(Collected data entries)
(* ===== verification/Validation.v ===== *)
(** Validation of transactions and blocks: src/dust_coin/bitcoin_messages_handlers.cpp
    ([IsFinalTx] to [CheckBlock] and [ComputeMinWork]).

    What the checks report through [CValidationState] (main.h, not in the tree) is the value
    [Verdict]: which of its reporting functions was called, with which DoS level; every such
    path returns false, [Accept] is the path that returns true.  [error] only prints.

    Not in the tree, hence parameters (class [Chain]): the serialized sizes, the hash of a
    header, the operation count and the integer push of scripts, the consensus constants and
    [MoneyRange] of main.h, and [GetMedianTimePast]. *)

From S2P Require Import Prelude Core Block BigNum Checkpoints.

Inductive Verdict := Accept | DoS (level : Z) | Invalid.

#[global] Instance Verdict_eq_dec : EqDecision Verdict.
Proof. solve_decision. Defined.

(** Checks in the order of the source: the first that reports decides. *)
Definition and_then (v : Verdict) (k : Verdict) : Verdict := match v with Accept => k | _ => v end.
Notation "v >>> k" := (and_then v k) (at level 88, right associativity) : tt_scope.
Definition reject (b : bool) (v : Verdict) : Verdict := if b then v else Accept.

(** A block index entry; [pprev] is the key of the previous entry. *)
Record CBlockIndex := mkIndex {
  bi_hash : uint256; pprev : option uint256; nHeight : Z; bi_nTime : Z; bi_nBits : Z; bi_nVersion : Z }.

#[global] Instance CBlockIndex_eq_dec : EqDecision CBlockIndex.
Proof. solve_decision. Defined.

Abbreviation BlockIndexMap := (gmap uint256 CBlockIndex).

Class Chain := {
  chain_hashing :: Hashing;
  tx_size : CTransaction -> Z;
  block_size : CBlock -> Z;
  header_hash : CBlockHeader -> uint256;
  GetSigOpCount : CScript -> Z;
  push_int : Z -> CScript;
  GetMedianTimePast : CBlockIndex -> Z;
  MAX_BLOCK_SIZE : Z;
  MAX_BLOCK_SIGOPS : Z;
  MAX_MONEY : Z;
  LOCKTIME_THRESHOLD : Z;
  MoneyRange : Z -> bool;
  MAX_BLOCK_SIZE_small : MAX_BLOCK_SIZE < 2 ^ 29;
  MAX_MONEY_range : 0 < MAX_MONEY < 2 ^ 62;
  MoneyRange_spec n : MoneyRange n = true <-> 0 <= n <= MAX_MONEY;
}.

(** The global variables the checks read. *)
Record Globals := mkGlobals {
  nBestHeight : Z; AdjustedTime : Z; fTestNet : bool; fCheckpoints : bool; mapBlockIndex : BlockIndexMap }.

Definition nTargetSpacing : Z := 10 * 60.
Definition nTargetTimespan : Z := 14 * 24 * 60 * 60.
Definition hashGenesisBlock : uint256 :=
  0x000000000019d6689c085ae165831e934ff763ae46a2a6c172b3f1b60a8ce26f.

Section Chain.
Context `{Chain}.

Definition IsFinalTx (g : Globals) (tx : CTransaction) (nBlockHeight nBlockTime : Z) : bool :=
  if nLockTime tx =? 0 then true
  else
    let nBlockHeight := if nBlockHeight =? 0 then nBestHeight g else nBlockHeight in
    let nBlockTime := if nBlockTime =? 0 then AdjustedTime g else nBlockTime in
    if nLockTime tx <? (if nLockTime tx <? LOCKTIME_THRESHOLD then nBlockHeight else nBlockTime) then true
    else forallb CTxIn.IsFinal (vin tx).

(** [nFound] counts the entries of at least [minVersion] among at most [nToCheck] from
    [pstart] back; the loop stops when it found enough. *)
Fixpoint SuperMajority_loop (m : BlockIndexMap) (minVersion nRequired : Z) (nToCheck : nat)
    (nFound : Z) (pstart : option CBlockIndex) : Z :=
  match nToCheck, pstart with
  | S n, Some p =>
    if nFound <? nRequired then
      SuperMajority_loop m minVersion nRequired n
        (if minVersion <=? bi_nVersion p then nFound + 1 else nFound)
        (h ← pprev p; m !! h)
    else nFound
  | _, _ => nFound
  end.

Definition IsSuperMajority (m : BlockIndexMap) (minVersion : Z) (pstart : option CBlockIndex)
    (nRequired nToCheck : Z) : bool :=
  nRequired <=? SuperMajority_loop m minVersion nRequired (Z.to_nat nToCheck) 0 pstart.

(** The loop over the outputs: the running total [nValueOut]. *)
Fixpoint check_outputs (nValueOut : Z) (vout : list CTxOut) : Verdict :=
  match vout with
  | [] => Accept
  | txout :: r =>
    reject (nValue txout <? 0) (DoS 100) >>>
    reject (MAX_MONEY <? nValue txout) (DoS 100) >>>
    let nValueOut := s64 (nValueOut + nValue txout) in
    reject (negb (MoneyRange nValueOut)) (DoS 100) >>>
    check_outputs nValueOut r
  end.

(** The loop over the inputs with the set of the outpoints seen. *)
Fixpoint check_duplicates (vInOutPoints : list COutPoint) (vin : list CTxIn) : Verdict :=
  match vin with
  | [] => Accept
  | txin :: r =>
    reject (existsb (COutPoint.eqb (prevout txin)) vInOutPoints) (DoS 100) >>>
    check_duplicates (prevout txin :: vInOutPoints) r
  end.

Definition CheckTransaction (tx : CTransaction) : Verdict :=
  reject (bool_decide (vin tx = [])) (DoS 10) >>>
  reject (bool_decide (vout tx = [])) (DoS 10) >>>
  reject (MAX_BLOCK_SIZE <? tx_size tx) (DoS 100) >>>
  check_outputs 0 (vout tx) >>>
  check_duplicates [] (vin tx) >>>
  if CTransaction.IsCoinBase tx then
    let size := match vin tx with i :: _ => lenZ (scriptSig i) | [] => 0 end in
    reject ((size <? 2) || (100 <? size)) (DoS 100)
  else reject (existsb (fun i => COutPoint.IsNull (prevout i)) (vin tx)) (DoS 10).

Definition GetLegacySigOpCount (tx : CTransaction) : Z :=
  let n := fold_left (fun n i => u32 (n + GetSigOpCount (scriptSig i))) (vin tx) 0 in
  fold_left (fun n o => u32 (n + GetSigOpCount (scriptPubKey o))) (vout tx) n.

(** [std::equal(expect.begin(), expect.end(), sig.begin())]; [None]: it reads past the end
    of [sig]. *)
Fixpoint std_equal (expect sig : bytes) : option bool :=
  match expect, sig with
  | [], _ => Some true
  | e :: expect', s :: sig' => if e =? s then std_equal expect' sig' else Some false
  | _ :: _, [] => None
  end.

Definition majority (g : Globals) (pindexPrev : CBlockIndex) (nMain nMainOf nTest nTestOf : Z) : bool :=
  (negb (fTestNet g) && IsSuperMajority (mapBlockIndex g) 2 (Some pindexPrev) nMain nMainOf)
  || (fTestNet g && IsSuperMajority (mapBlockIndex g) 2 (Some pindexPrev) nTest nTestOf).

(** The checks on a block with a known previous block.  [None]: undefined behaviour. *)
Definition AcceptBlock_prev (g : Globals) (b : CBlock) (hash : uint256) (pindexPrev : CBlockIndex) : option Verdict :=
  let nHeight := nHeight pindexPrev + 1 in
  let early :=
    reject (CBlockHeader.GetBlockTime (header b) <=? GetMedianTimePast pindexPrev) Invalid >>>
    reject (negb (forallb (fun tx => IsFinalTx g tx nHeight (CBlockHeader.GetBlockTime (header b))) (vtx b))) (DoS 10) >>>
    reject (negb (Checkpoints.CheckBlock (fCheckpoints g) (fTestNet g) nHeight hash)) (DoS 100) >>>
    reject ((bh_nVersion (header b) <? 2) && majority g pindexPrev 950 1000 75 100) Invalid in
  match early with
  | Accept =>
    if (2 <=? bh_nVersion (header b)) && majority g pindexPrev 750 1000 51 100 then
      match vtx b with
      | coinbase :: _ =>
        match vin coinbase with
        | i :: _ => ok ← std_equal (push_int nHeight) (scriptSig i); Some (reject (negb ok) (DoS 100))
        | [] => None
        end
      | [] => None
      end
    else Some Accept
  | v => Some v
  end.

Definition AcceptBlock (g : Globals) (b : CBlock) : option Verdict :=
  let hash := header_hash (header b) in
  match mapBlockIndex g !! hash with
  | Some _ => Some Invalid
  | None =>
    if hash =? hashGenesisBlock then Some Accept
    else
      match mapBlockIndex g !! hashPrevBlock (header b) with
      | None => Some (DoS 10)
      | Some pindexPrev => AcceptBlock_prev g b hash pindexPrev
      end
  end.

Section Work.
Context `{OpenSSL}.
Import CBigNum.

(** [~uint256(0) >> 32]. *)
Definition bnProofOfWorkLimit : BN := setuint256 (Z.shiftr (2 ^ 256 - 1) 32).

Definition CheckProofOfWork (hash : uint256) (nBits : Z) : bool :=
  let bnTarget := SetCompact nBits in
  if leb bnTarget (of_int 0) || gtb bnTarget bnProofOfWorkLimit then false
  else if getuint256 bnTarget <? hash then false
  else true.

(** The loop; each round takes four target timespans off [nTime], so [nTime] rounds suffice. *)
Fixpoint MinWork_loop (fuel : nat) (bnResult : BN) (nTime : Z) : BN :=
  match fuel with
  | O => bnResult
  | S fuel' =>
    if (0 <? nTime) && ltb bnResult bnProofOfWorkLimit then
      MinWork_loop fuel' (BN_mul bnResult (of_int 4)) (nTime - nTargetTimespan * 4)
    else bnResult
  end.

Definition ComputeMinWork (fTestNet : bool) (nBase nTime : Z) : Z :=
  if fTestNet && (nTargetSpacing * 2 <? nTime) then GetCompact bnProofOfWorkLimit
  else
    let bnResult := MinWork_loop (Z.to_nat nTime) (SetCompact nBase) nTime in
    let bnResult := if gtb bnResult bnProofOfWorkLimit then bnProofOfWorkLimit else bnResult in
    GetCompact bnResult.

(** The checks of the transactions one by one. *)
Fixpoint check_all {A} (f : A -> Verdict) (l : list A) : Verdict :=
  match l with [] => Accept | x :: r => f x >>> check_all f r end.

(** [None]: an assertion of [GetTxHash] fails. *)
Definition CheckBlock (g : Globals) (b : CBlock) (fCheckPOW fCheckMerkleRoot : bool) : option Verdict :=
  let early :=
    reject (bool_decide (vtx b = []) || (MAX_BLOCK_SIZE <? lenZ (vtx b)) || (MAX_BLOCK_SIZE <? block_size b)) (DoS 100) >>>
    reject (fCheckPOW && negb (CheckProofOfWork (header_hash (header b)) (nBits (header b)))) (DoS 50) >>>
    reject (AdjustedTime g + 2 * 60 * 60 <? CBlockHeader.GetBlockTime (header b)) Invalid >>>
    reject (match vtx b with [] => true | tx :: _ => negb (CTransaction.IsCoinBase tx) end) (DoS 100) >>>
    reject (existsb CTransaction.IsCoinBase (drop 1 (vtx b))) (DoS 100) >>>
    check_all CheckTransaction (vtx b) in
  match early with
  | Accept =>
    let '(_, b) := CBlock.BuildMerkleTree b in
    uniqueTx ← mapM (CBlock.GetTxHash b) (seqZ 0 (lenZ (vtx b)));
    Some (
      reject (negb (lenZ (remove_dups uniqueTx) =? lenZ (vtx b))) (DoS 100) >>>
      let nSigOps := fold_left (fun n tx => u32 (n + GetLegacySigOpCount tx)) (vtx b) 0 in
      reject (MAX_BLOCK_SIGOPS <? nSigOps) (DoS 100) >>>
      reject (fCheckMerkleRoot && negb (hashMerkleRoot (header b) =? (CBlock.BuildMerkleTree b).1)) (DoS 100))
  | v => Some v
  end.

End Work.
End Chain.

== What to work on ==
Repeat the lines from the first one in the records through the line containing "What the checks", exactly as written, and nothing else.

== Result below ==
(* ===== verification/Validation.v ===== *)
(** Validation of transactions and blocks: src/dust_coin/bitcoin_messages_handlers.cpp
    ([IsFinalTx] to [CheckBlock] and [ComputeMinWork]).

    What the checks report through [CValidationState] (main.h, not in the tree) is the value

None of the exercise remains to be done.